In this particular case there is an infinite not countable set of eigenfunctions.

The eigenfunctions for the free particle take the form $$ \psi \sim e^{-ikx}$$ for some $k$. You want to take some (more or less) arbitrary initial function $f(x)$ and express it as a linear combination of those eigenfunctions. If there were a finite number of them, you would say

$$ f(x) = \sum \mathcal F_k e^{-ikx} $$

where $\mathcal F_k$ is the coefficient of the eigenfunction corresponding to $k$ - it shouldn't be too surprising that the generalization to a continuous set of eigenfunctions would simply be

$$ f(x) = \int_{-\infty}^\infty \mathcal F(k) e^{-ikx} dk$$

This should look quite familiar.
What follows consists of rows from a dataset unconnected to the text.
Lemma observed_heads_are_leaves_witness : exists s (St : Stored) sh view, node_ok s St /\
  shot_view (sto_index s) sh = Ok view /\
  forall d, d ∈ sum_observed_heads (view_shot view) <->
    (exists v, St !! d = Some v /\ va_shot_id v = sh) /\
    ~ (exists c w, St !! c = Some w /\ va_shot_id w = sh /\ va_previous w = Some d).
Proof.
  destruct loaded as (s&St&d&v&Hok&Hd&_).
  assert (exists view, shot_view (sto_index s) (va_shot_id v) = Ok view) as [view Hv].
  { pose proof (rp_shots _ _ _ (no_index _ _ Hok) (va_shot_id v) (va_sequence v) d) as Hs.
    rewrite Hd in Hs. simpl in Hs. rewrite !bool_decide_eq_true_2 in Hs by done. simpl in Hs.
    unfold shot_view. destruct (ix_shots (sto_index s) !! va_shot_id v); [by eexists|done]. }
  exists s, St, (va_shot_id v), view. split; [exact Hok|]. split; [exact Hv|]. intros x.
  exact (observed_heads_are_leaves _ _ _ _ x Hok Hv).
Defined.

(** * Two concrete nodes

    A node that holds two actions of a Shot serves them to an empty node, on
    the toy platform: the witnesses that the hypotheses of the theorems about
    synchronization can hold. *)

#[local] Existing Instance Toy.platform.
#[local] Existing Instance toy_reader.
#[local] Existing Instance toy_display.

(** ** The serving node *)

(** Every action that a sequence of inputs leaves is neutrally verified. *)
Definition leaves_verified (r : option Store) : bool :=
  match r with
  | Some s => (size (ix_shots (sto_index s)) =? 1)%nat && forallb (λ p,
      val_neutral_authority (ref_validation (am_reference p.2)) == AuthorityVerified)
      (map_to_list (ix_actions (sto_index s)))
  | None => false
  end.

Lemma served_evaluates :
  leaves_verified (ingest_all empty_store [first_file; second_file]) = true.
Proof. vm_compute. reflexivity. Qed.

#[local] Opaque two_actions first_file second_file.

Lemma serving : exists s (St : Stored), node_ok s St /\ all_verified St /\
  size (ix_shots (sto_index s)) = 1.
Proof.
  pose proof served_evaluates as He. destruct in_order as (s&Hs&_). rewrite Hs in He.
  destruct (ingest_all_extends _ toy_reencodes _ _ _ empty_ok Hs) as (St&Hok&_).
  exists s, St. apply andb_true_iff in He as [Hn%Nat.eqb_eq Hv].
  split; [done|]. split; [|done]. intros d [v Hd]. rewrite forallb_forall in Hv.
  pose proof (rp_actions _ _ _ (no_index _ _ Hok) d) as Ha. rewrite Hd in Ha.
  specialize (Hv (d, meta_of (class_of St) d v)). simpl in Hv.
  apply bool_decide_eq_true in Hv; [done|].
  by apply list_elem_of_In, elem_of_map_to_list.
Qed.

(** ** The wire *)

(** URLs are the segments of their path. *)
#[local] Instance toy_urls : Urls := {|
  Url := list string;
  url_parse := λ _, Some [];
  url_scheme := λ _, "http"; url_username := λ _, ""; url_password := λ _, None;
  url_query := λ _, None; url_fragment := λ _, None; url_path := λ _, "/";
  url_set_path := λ _ u, u; url_as_str := λ _, "http://peer/";
  url_join := λ _ s, Some (string_of <$> split_on 47 (bytes_of s)) |}.

Definition toy_peer : Peer := {| peer_base := ([] : list string) |}.

(** A JSON string without escapes: the text between the quotes. *)
#[local] Instance toy_strings : JsonStrings := {|
  read_string := λ s, Ok (string_of (removelast (drop 1 (bytes_of s))));
  custom_error := λ s, s |}.

Definition toy_identity : NodeIdentity :=
  {| ni_schema := IDENTITY_SCHEMA; ni_node_id := filled 32 1; ni_created_at_unix := 1 |}.

Definition node_of (s : Store) : Node :=
  {| nd_identity := toy_identity; nd_store := s; nd_peers := []; nd_sync_status := default_report;
     nd_sync_locked := false |}.

(** The only view of a node with one Shot. *)
Definition only_view (s : Store) : Result string ShotView :=
  match shots (sto_index s) with
  | summary :: _ => map_err display_node_error (shot_view (sto_index s) (sum_shot_id summary))
  | [] => Err "no Shot"
  end.

#[local] Instance toy_writer : ApiWriter := {|
  write_body := λ b, match b with BodyBytes bytes => bytes | _ => [] end |}.

(** A reader of the documents of one node. *)
Definition documents_of (s : Store) : PeerReader := {|
  read_node_info := λ _, Ok (remote_of (info toy_identity (sto_index s)));
  read_shots := λ _, Ok (shots (sto_index s));
  read_shot_view := λ _, only_view s |}.

(** The network that reaches the node with this store. *)
Definition network_of (s : Store) : HttpClient := {|
  Net := unit;
  send := λ _ url, ((), [], match handle_get (node_of s) url with
    | Some r => Ok {| rp_status := rs_status (respond r); rp_content_length := None;
                      rp_chunks := [write_body (rs_body (respond r))]; rp_failure := None |}
    | None => Err "unreachable"
    end);
  status_text := λ _, "status" |}.

Lemma split_on_none sep a : sep ∉ a -> split_on sep a = [a].
Proof.
  induction a as [|x a IH]; intros Hn; simpl; [done|].
  apply not_elem_of_cons in Hn as [Hx Hn]. rewrite IH by done.
  by destruct (Z.eqb_spec x sep) as [->|].
Qed.

Lemma hex_no_slash (d : Bytes32) : 47%Z ∉ bytes_of (to_hex d).
Proof.
  rewrite to_hex_bytes. rewrite !not_elem_of_cons. split_and!; [done..|].
  destruct (hex_of_spec (as_bytes d) (as_bytes_bound d)) as (Hx&_).
  intros Hin. rewrite Forall_forall in Hx. apply Hx in Hin as [Hin _]. by vm_compute in Hin.
Qed.

Lemma split_on_app sep a b : split_on sep (a ++ sep :: b) = split_on sep a ++ split_on sep b.
Proof.
  induction a as [|x a IH]; cbn [app split_on]; [by rewrite Z.eqb_refl|]. rewrite IH.
  destruct (x =? sep)%Z; [done|]. destruct (split_on sep a) as [|q qs] eqn:E; [|done].
  destruct a as [|y a]; [done|]. cbn [split_on] in E. by repeat case_match.
Qed.

(** The segments of the path of one item. *)
Lemma item_segments (kind : string) (d : Bytes32) : 47%Z ∉ bytes_of kind ->
  string_of <$> split_on 47 (bytes_of ("v1/" +:+ kind +:+ "/" +:+ to_hex d))
    = ["v1"; kind; to_hex d].
Proof.
  intros Hk. rewrite !bytes_of_app.
  change (bytes_of "v1/") with (bytes_of "v1" ++ [47%Z]). change (bytes_of "/") with [47%Z].
  rewrite <- !app_assoc. cbn [app]. rewrite !split_on_app, (split_on_none 47 (bytes_of kind)) by done.
  rewrite (split_on_none 47 (bytes_of (to_hex d)) (hex_no_slash d)).
  change (split_on 47 (bytes_of "v1")) with [bytes_of "v1"]. cbn [app].
  by rewrite !fmap_cons, fmap_nil, !string_of_bytes_of.
Qed.

Lemma toy_answers s : answers (H3 := network_of s) toy_peer (node_of s).
Proof.
  intros path r Hp Hr. exists path. split.
  - destruct Hp as [| |d|d]; [reflexivity|reflexivity| |]; cbn [url_join toy_urls];
      apply f_equal.
    + apply (item_segments "shots"). apply (bool_decide_unpack _); by vm_compute.
    + apply (item_segments "actions"). apply (bool_decide_unpack _); by vm_compute.
  - intros []. cbn [send network_of]. rewrite Hr. do 2 eexists. split; [reflexivity|].
    unfold delivers. cbn. by rewrite app_nil_r.
Qed.

Lemma toy_documents s : size (ix_shots (sto_index s)) = 1 ->
  readable_documents (H4 := documents_of s) (node_of s).
Proof.
  intros Hone. constructor.
  - by vm_compute.
  - split; [done|]. cbn. lia.
  - split; [done|]. cbn. lia.
  - intros sh view Hv. split; [|cbn; lia]. cbn [read_shot_view documents_of]. unfold only_view.
    cbn [nd_store node_of] in Hv. pose proof (shots_count (sto_index s)) as Hc. rewrite Hone in Hc.
    unfold shots in *. unfold shot_view in Hv.
    destruct (ix_shots (sto_index s) !! sh) as [m|] eqn:Hm; [|done]. simpl in Hv.
    set (L := stable_sort _ (map_to_list (ix_shots (sto_index s)))) in *.
    assert ((sh, m) ∈ L) as Hin by (unfold L; by rewrite (stable_sort_perm _), elem_of_map_to_list).
    destruct L as [|[sh' m'] [|? ?]]; [done| |done].
    apply list_elem_of_singleton in Hin as [= <- <-]. simpl. unfold shot_view. rewrite Hm. simpl.
    by injection Hv as <-.
  - done.
  - intros d. cbn [read_string toy_strings]. f_equal. unfold quoted.
    rewrite bytes_of_string_of.
    + change (drop 1 (34%Z :: bytes_of (to_hex d) ++ [34%Z])) with (bytes_of (to_hex d) ++ [34%Z]).
      by rewrite removelast_last, string_of_bytes_of.
    + constructor; [lia|]. apply Forall_app. split; [|by repeat constructor; lia].
      apply bytes_of_bound.
  - cbn [nd_store node_of]. rewrite Hone. apply remote_shots_pos.
Qed.

(** ** Witnesses *)

Lemma download_bounded_witness :
  let reply := {| rp_status := 200; rp_content_length := Some 2%Z; rp_chunks := [[1%Z]; [2%Z]];
                  rp_failure := None |} in
  (Z.of_nat 2 < U64_MAX)%Z /\
  forall b, reply_bytes (H3 := network_of empty_store) 2 reply = Ok b <->
    is_success (rp_status reply) = true /\
    (forall l, rp_content_length reply = Some l -> (l <= Z.of_nat 2)%Z) /\
    rp_failure reply = None /\ b = concat (rp_chunks reply) /\ length b <= 2.
Proof.
  intros reply. assert (Z.of_nat 2 < U64_MAX)%Z as Hu by (vm_compute; reflexivity).
  split; [exact Hu|]. intros b. exact (download_bounded 2 reply b Hu).
Defined.

(** An empty node and one that may not be reached. *)
Lemma sync_any_peers_witness :
  let n := {| nd_identity := toy_identity; nd_store := empty_store; nd_peers := [toy_peer];
              nd_sync_status := default_report; nd_sync_locked := false |} in
  let client := network_of empty_store in
  let reader := documents_of empty_store in
  node_ok (nd_store n) ∅ /\ nd_sync_locked n = false /\
  exists net' n' report S', sync 1 2 tt n = (net', n', Ok report) /\
    node_ok (nd_store n') S' /\ (∅ : Stored) ⊆ S' /\
    sum_list (psr_fetched <$> sr_peers report) + size (∅ : Stored) <= size S' /\
    Forall2 (λ p r, psr_peer r = peer_as_str p /\ psr_rejected r <= 1 /\
      (psr_rejected r <> 0 -> psr_error r <> None)) (nd_peers n) (sr_peers report) /\
    (sr_state report = SyncSucceeded <-> forall r, r ∈ sr_peers report -> psr_error r = None) /\
    (sr_state report = SyncFailed <-> exists r, r ∈ sr_peers report /\ psr_error r <> None) /\
    nd_sync_status n' = report /\ nd_sync_locked n' = false /\ nd_peers n' = nd_peers n.
Proof.
  intros n client reader. split; [exact empty_ok|]. split; [reflexivity|].
  exact (sync_any_peers (H3 := client) (H4 := reader) 1 2 tt n ∅ empty_ok eq_refl).
Defined.

Lemma honest_peer_pulled_witness : exists s (St : Stored),
  let client := network_of s in let reader := documents_of s in
  node_ok s St /\ all_verified St /\ size (ix_shots (sto_index s)) = 1 /\
  exists net' store' result, sync_one toy_peer tt empty_store = (net', store', result) /\
    node_ok store' (∅ ∪ St) /\
    psr_error result = None /\ psr_rejected result = 0 /\
    psr_fetched result + size (∅ : Stored) = size (∅ ∪ St) /\
    (all_verified ∅ -> all_verified (∅ ∪ St)).
Proof.
  destruct serving as (s&St&Hok&Hver&Hone). exists s, St. intros client reader.
  split; [exact Hok|]. split; [exact Hver|]. split; [exact Hone|].
  pose proof (left_id_L ∅ (∪) St) as E.
  apply (honest_peer_pulled (H3 := client) (H4 := reader) toy_peer (node_of s) St ∅ tt empty_store toy_reencodes
    (toy_answers s) (toy_documents s Hone) Hok Hver empty_ok); rewrite E.
  - reflexivity.
  - exact (so_node _ (no_stored _ _ Hok)).
  - exact (so_shot _ (no_stored _ _ Hok)).
Defined.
It's not difficult to invert this to find the function $\mathcal F(k)$, so the problem is solved.


There are a few other mathematical points worth mentioning.
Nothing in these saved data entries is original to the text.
Definition public_words (a : PublicAction) : list Bytes32 :=
  match a with
  | CreateShot shot_id controller head sequence public_state content_commitment nonce deadline =>
      [shot_bytes shot_id; address_word controller; head; u64_word sequence;
       u8_word (public_state_code public_state); content_commitment; u64_word nonce;
       u64_word deadline]
  | AppendEvolution shot_id previous_head new_head sequence content_commitment nonce deadline =>
      [shot_bytes shot_id; previous_head; new_head; u64_word sequence; content_commitment;
       u64_word nonce; u64_word deadline]
  | TransferShotV1 shot_id current_controller new_controller current_head sequence nonce deadline =>
      [shot_bytes shot_id; address_word current_controller; address_word new_controller;
       current_head; u64_word sequence; u64_word nonce; u64_word deadline]
  | SetPublicState shot_id current_head sequence public_state content_commitment nonce deadline =>
      [shot_bytes shot_id; current_head; u64_word sequence;
       u8_word (public_state_code public_state); content_commitment; u64_word nonce;
       u64_word deadline]
  | ClaimHandle shot_id handle_hash nonce deadline
  | ReleaseHandle shot_id handle_hash nonce deadline =>
      [shot_bytes shot_id; handle_hash; u64_word nonce; u64_word deadline]
  | AssociateAppcoin shot_id chain_id token nonce deadline
  | RemoveAppcoin shot_id chain_id token nonce deadline =>
      [shot_bytes shot_id; u64_word chain_id; address_word token; u64_word nonce;
       u64_word deadline]
  | AttestAppStore shot_id bundle_id_hash store_id evolution_head nonce deadline =>
      [shot_bytes shot_id; bundle_id_hash; u64_word store_id; evolution_head; u64_word nonce;
       u64_word deadline]
  end.

Section public.
Context `{Keccak}.

Definition public_struct_hash (a : PublicAction) : result Bytes32 :=
  public_validate a ;;
  Ok (hash_words (type_hash (public_type_string a) :: public_words a)).

Definition public_digest (d : Eip712Domain) (a : PublicAction) : result Bytes32 :=
  validate_for (expected_domain_name a) d ;;
  struct_hash ← public_struct_hash a;
  Ok (eip712_digest (separator d) struct_hash).
End public.

Record SignedPublicAction := {
  spa_schema : string;
  spa_domain : Eip712Domain;
  spa_action : PublicAction;
  spa_signer : P256PublicKey;
  spa_authorization : DetachedP256Signature }.

Definition signed_public_verify `{Platform} `{Keccak} (s : SignedPublicAction) : result unit :=
  fail_if (spa_schema s != PUBLIC_ACTION_SCHEMA)
    (invalid "public_action.schema" ("must be " +:+ PUBLIC_ACTION_SCHEMA)) ;;
  key_validate (spa_signer s) ;;
  detached_validate (spa_authorization s) ;;
  digest ← public_digest (spa_domain s) (spa_action s);
  fail_if (digest != detached_digest (spa_authorization s)) DigestMismatch ;;
  verify_digest (spa_signer s) digest (detached_signature (spa_authorization s)).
Suppose I can find a nonlinear transformation that acts over all the set of eigenfunctions and acts individually by producing a change of basis

A change of basis is always taken to be a linear transformation (in fact, a vector space isomorphism). A nonlinear change of basis is not impossible to construct, but there would be no point to it - there is always a linear transformation which connects any two bases.

Suppose we perform a nonlinear mapping that transform e^{kx} to f(x),suppose that mapping exist. Wouldn't we need to prove that mapping does not exist in general in order to say they are not solutions ?

No. If a function cannot be built out of linear combinations of the eigenfunctions of the Hamiltonian, then it is not a viable initial state for the system in the first place.

In most elementary applications of quantum mechanics, one assumes that the eigenfunctions of the Hamiltonian (or any other operator) span the entire relevant function space, which would mean that every function (with a few obvious limitations) can be built out of (possibly infinite) linear combinations of said eigenfunctions. This is very seldom proven to be true, but it holds well enough for introductory purposes.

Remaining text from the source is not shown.